== Available data ==
(* ===== verification/Prelude.v ===== *)
(** * Flow Scheduler: a verification library

    Flow Scheduler is a C++ runtime that arbitrates service among flows.  A
    scheduler admits flows bound to resources, reservations and classes; rounds
    of arbitration issue schedules; a schedule entry is dispatched to a worker
    under a ticket, which opens an attempt; a completion report closes the
    attempt and credits the flow.  Epochs fence old authority, and a journal with
    snapshots makes the state durable.  A coordinator process owns a scheduler and
    talks to worker processes over framed TCP connections.

    This library models the runtime and its two processes as executable functions
    and proves what makes them correct.  Paths below are relative to the
    repository root.

    ** The program and its models

    Foundations
    - Prelude.v: machine words, [Result], the state-and-error monad [M] in which a
      failing method keeps the mutations it already made, its weakest-precondition
      rules [wp], record update, ordered walks over maps.
    - Checked.v: error codes, checked arithmetic, identities, provenance and ticks
      (include/flow_scheduler/error.hpp, checked.hpp, identity.hpp, time.hpp).
    - Bytes.v, Hash.v: bytes; CRC-32C, FNV-1a, the digest accumulator, SplitMix64
      (src/hash.cpp).  Random.v: the generator's rejection loop ends.  Doubles.v:
      the float conversions of the benchmark are defined.
    - Model.v, Schedule.v: descriptors, lifecycle, policy, schedules, tickets,
      evidence and reports, each with validation and digest (src/model.cpp,
      src/schedule.cpp, src/dispatch.cpp, src/accounting.cpp, src/explain.cpp).

    Storage and wire
    - Codec.v: [RecordWriter], [RecordReader] and every record body, with the
      [Codec] class that states its round trip (src/journal.cpp, src/scheduler.cpp).
    - Journal.v: [DurableStore] over files that may fail at every operation: scan,
      open, append, replay, snapshot, compaction (src/journal.cpp).
    - Framing.v, Transport.v, Protocol.v: frames and the accumulator
      (src/framing.cpp); [send_all], [recv_some], [FrameChannel] and
      [wait_readable] over the answers of the operating system (src/transport.cpp);
      the messages, with the [WireMessage] and [WireLaws] classes
      (src/protocol.cpp).
    - Sockets.v: the life of the descriptors behind [Socket] and [Listener]:
      [connect], [bind], [accept], [adopt], [close], moves and destructors over
      the answers of the system calls (src/transport.cpp).

    The scheduler (src/scheduler.cpp)
    - State.v: [Scheduler::Impl] as the record [Impl], with indexes, readiness,
      ranking keys and capacity arithmetic.
    - Transitions.v: every [apply_*] method.
    - Arbitrate.v: one round of arbitration.
    - Operations.v: the public calls; Recovery.v: state image, replay, [recover],
      [create] and [checkpoint].
    - Observe.v: queries, explanations, printed names and renderings.

    The processes
    - Commandline.v: the option parsers of both tools.
    - Coordinator.v: the class [Coordinator] (tools/fs_coordinator.cpp).
    - Worker.v: tools/fs_worker.cpp.
    Both run over the answers of the system calls they make ([accept], [select],
    [recv], [send], the clock); a call that has not been answered parks the
    process.  The scheduler inside a coordinator is an [Impl], and its messages
    are those of Protocol.v.
    - Inspect.v: tools/fs_inspect.cpp, over the files of a directory and the
      [DurableStore] of Journal.v: the lines it prints, its exit status and the
      directory it leaves.
    - Bench.v: the synthetic benchmark (src/bench.cpp, [Rng::next_bool]) with its
      driver (bench/flow_scheduler_bench.cpp) and the version strings
      (src/version.cpp); it drives an [Impl] through the public calls.  A [double]
      is a binary64 of the Standard Library's SpecFloat.

    Fixture.v and Rehearsal.v hold the concrete states the witnesses run on; in
    Rehearsal.v a coordinator and a worker run on each other's bytes.

    ** What the theorems show

    - Scheduler invariants (Invariants.v, Frames.v, Capacity.v, Bounds.v,
      System.v): every state that public calls reach has consistent indexes, never
      over-commits an interval of a resource and respects its bounds.  Rounds.v:
      the schedules of a round are well formed.  Ledger.v: the accounting report
      adds up.  Canon.v: the canonical form of a schedule decides [operator==].
    - Dispatch authority (Lease.v, Authority.v, Completion.v, Epoch.v): Lease.v is
      an abstract specification, a step relation on leases; every public call
      refines it.  Hence one live attempt per flow, attempts that stay closed,
      completions applied once and for the right amount, epochs that fence.
    - Order (Ranking.v): the ranking is a strict total order, sorting is unique,
      a starved flow outranks the others.
    - Durability (Journal.v, Replay.v, Durability.v, Checkpoint.v): whatever a
      crash leaves of the journal, a scheduler that reopens has exactly the accounts
      of the records that survived; checkpoints that fit can be reopened.  Four
      theorems show where the code falls short: a cancelled flow, a checkpoint with
      many attempts, an interrupted checkpoint, an append after a failed flush.
    - Wire (Framing.v, Transport.v, Protocol.v): what is sent arrives, whole and
      in order, or not at all; every message decodes to what was encoded;
      corruption and trailing bytes are refused.
      Sockets.v: descriptors are neither leaked nor shared.
    - Processes (Commandline.v, Reports.v, Supervision.v, Progress.v): numbers and
      options are parsed exactly and in range; a worker's honest report is
      credited end to end; a coordinator in volatile mode, until its main loop
      ends, never leaves an open attempt without a live connection to answer for it;
      its own loops end.
    - Tools (Inspection.v, Population.v, Measurement.v): the inspector reports
      exactly the records a crash left whole and, verifying, changes no file (it may
      create an empty journal where there is none); the
      benchmark ends, its population is one the scheduler admits, and the service
      it reports is the service its flows received.

    ** Fuel and bounds

    Recursion follows the data except in these places.  [scan_loop] gets the length
    of the file as fuel, and every record consumes at least its header.
    [rng_draw] is proved to end within [bound + 1] draws; the [draws] parameter of
    the coordinator and of the benchmark is at least that in their theorems (at
    most 2^32 + 1, the scale of [next_bool]).  [rounds_loop] gets
    [--rounds] turns and [drain_peer] the rest of [kMaxFramesPerDrain], the bounds
    the code itself counts to; Progress.v proves that neither runs out.
    [bench_rounds] counts [max_rounds] down, as its loop does.
    [worker_loop] reads until the connection ends; its fuel bounds the number of
    frames served, no theorem claims that it returns.  Identities are assumed not to be
    exhausted where [ids_left] says so: the scheduler hands out 64-bit identities
    by counting.

    ** Left out

    - The texts of error messages: an error is its code.  The coordinator's
      [error_message] and the iteration order of its [unordered_map] are
      parameters; diagnostics on standard error are counted, not kept.
    - Threads: every method of [Scheduler::Impl] holds the scheduler's one mutex
      throughout, so a concurrent history is a sequence of the calls modelled here
      (three facade methods read the current tick in a critical section of their
      own first, which may be older than the tick their call then finds).
    - The system calls behind sockets, [DurableStore], directory listings and
      clocks: their answers are the input of the models.  A file that was opened is
      read whole, and the removal of a temporary snapshot succeeds.  [shutdown_send] and the
      socket options of src/transport.cpp leave no state the models keep; the
      Windows branches are not followed.
    - Usage texts and the benchmark's printed table; [strtod] is a parameter of
      the driver.  The clock classes of time.hpp: every tick is an argument. *)

From stdpp Require Export prelude gmap strings pretty sorting.
From Stdlib Require Export NArith Lia.
From Stdlib Require Strings.Byte.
===
Copy all of the listing above exactly, please.

> _Task answer_
(* ===== verification/Prelude.v ===== *)
(** * Flow Scheduler: a verification library

    Flow Scheduler is a C++ runtime that arbitrates service among flows.  A
    scheduler admits flows bound to resources, reservations and classes; rounds
    of arbitration issue schedules; a schedule entry is dispatched to a worker
    under a ticket, which opens an attempt; a completion report closes the
    attempt and credits the flow.  Epochs fence old authority, and a journal with
    snapshots makes the state durable.  A coordinator process owns a scheduler and
    talks to worker processes over framed TCP connections.

    This library models the runtime and its two processes as executable functions
    and proves what makes them correct.  Paths below are relative to the
    repository root.

    ** The program and its models

    Foundations
    - Prelude.v: machine words, [Result], the state-and-error monad [M] in which a
      failing method keeps the mutations it already made, its weakest-precondition
      rules [wp], record update, ordered walks over maps.
    - Checked.v: error codes, checked arithmetic, identities, provenance and ticks
      (include/flow_scheduler/error.hpp, checked.hpp, identity.hpp, time.hpp).
    - Bytes.v, Hash.v: bytes; CRC-32C, FNV-1a, the digest accumulator, SplitMix64
      (src/hash.cpp).  Random.v: the generator's rejection loop ends.  Doubles.v:
      the float conversions of the benchmark are defined.
    - Model.v, Schedule.v: descriptors, lifecycle, policy, schedules, tickets,
      evidence and reports, each with validation and digest (src/model.cpp,
      src/schedule.cpp, src/dispatch.cpp, src/accounting.cpp, src/explain.cpp).

    Storage and wire
    - Codec.v: [RecordWriter], [RecordReader] and every record body, with the
      [Codec] class that states its round trip (src/journal.cpp, src/scheduler.cpp).
    - Journal.v: [DurableStore] over files that may fail at every operation: scan,
      open, append, replay, snapshot, compaction (src/journal.cpp).
    - Framing.v, Transport.v, Protocol.v: frames and the accumulator
      (src/framing.cpp); [send_all], [recv_some], [FrameChannel] and
      [wait_readable] over the answers of the operating system (src/transport.cpp);
      the messages, with the [WireMessage] and [WireLaws] classes
      (src/protocol.cpp).
    - Sockets.v: the life of the descriptors behind [Socket] and [Listener]:
      [connect], [bind], [accept], [adopt], [close], moves and destructors over
      the answers of the system calls (src/transport.cpp).

    The scheduler (src/scheduler.cpp)
    - State.v: [Scheduler::Impl] as the record [Impl], with indexes, readiness,
      ranking keys and capacity arithmetic.
    - Transitions.v: every [apply_*] method.
    - Arbitrate.v: one round of arbitration.
    - Operations.v: the public calls; Recovery.v: state image, replay, [recover],
      [create] and [checkpoint].
    - Observe.v: queries, explanations, printed names and renderings.

    The processes
    - Commandline.v: the option parsers of both tools.
    - Coordinator.v: the class [Coordinator] (tools/fs_coordinator.cpp).
    - Worker.v: tools/fs_worker.cpp.
    Both run over the answers of the system calls they make ([accept], [select],
    [recv], [send], the clock); a call that has not been answered parks the
    process.  The scheduler inside a coordinator is an [Impl], and its messages
    are those of Protocol.v.
    - Inspect.v: tools/fs_inspect.cpp, over the files of a directory and the
      [DurableStore] of Journal.v: the lines it prints, its exit status and the
      directory it leaves.
    - Bench.v: the synthetic benchmark (src/bench.cpp, [Rng::next_bool]) with its
      driver (bench/flow_scheduler_bench.cpp) and the version strings
      (src/version.cpp); it drives an [Impl] through the public calls.  A [double]
      is a binary64 of the Standard Library's SpecFloat.

    Fixture.v and Rehearsal.v hold the concrete states the witnesses run on; in
    Rehearsal.v a coordinator and a worker run on each other's bytes.

    ** What the theorems show

    - Scheduler invariants (Invariants.v, Frames.v, Capacity.v, Bounds.v,
      System.v): every state that public calls reach has consistent indexes, never
      over-commits an interval of a resource and respects its bounds.  Rounds.v:
      the schedules of a round are well formed.  Ledger.v: the accounting report
      adds up.  Canon.v: the canonical form of a schedule decides [operator==].
    - Dispatch authority (Lease.v, Authority.v, Completion.v, Epoch.v): Lease.v is
      an abstract specification, a step relation on leases; every public call
      refines it.  Hence one live attempt per flow, attempts that stay closed,
      completions applied once and for the right amount, epochs that fence.
    - Order (Ranking.v): the ranking is a strict total order, sorting is unique,
      a starved flow outranks the others.
    - Durability (Journal.v, Replay.v, Durability.v, Checkpoint.v): whatever a
      crash leaves of the journal, a scheduler that reopens has exactly the accounts
      of the records that survived; checkpoints that fit can be reopened.  Four
      theorems show where the code falls short: a cancelled flow, a checkpoint with
      many attempts, an interrupted checkpoint, an append after a failed flush.
    - Wire (Framing.v, Transport.v, Protocol.v): what is sent arrives, whole and
      in order, or not at all; every message decodes to what was encoded;
      corruption and trailing bytes are refused.
      Sockets.v: descriptors are neither leaked nor shared.
    - Processes (Commandline.v, Reports.v, Supervision.v, Progress.v): numbers and
      options are parsed exactly and in range; a worker's honest report is
      credited end to end; a coordinator in volatile mode, until its main loop
      ends, never leaves an open attempt without a live connection to answer for it;
      its own loops end.
    - Tools (Inspection.v, Population.v, Measurement.v): the inspector reports
      exactly the records a crash left whole and, verifying, changes no file (it may
      create an empty journal where there is none); the
      benchmark ends, its population is one the scheduler admits, and the service
      it reports is the service its flows received.

    ** Fuel and bounds

    Recursion follows the data except in these places.  [scan_loop] gets the length
    of the file as fuel, and every record consumes at least its header.
    [rng_draw] is proved to end within [bound + 1] draws; the [draws] parameter of
    the coordinator and of the benchmark is at least that in their theorems (at
    most 2^32 + 1, the scale of [next_bool]).  [rounds_loop] gets
    [--rounds] turns and [drain_peer] the rest of [kMaxFramesPerDrain], the bounds
    the code itself counts to; Progress.v proves that neither runs out.
    [bench_rounds] counts [max_rounds] down, as its loop does.
    [worker_loop] reads until the connection ends; its fuel bounds the number of
    frames served, no theorem claims that it returns.  Identities are assumed not to be
    exhausted where [ids_left] says so: the scheduler hands out 64-bit identities
    by counting.

    ** Left out

    - The texts of error messages: an error is its code.  The coordinator's
      [error_message] and the iteration order of its [unordered_map] are
      parameters; diagnostics on standard error are counted, not kept.
    - Threads: every method of [Scheduler::Impl] holds the scheduler's one mutex
      throughout, so a concurrent history is a sequence of the calls modelled here
      (three facade methods read the current tick in a critical section of their
      own first, which may be older than the tick their call then finds).
    - The system calls behind sockets, [DurableStore], directory listings and
      clocks: their answers are the input of the models.  A file that was opened is
      read whole, and the removal of a temporary snapshot succeeds.  [shutdown_send] and the
      socket options of src/transport.cpp leave no state the models keep; the
      Windows branches are not followed.
    - Usage texts and the benchmark's printed table; [strtod] is a parameter of
      the driver.  The clock classes of time.hpp: every tick is an argument. *)

From stdpp Require Export prelude gmap strings pretty sorting.
From Stdlib Require Export NArith Lia.
From Stdlib Require Strings.Byte.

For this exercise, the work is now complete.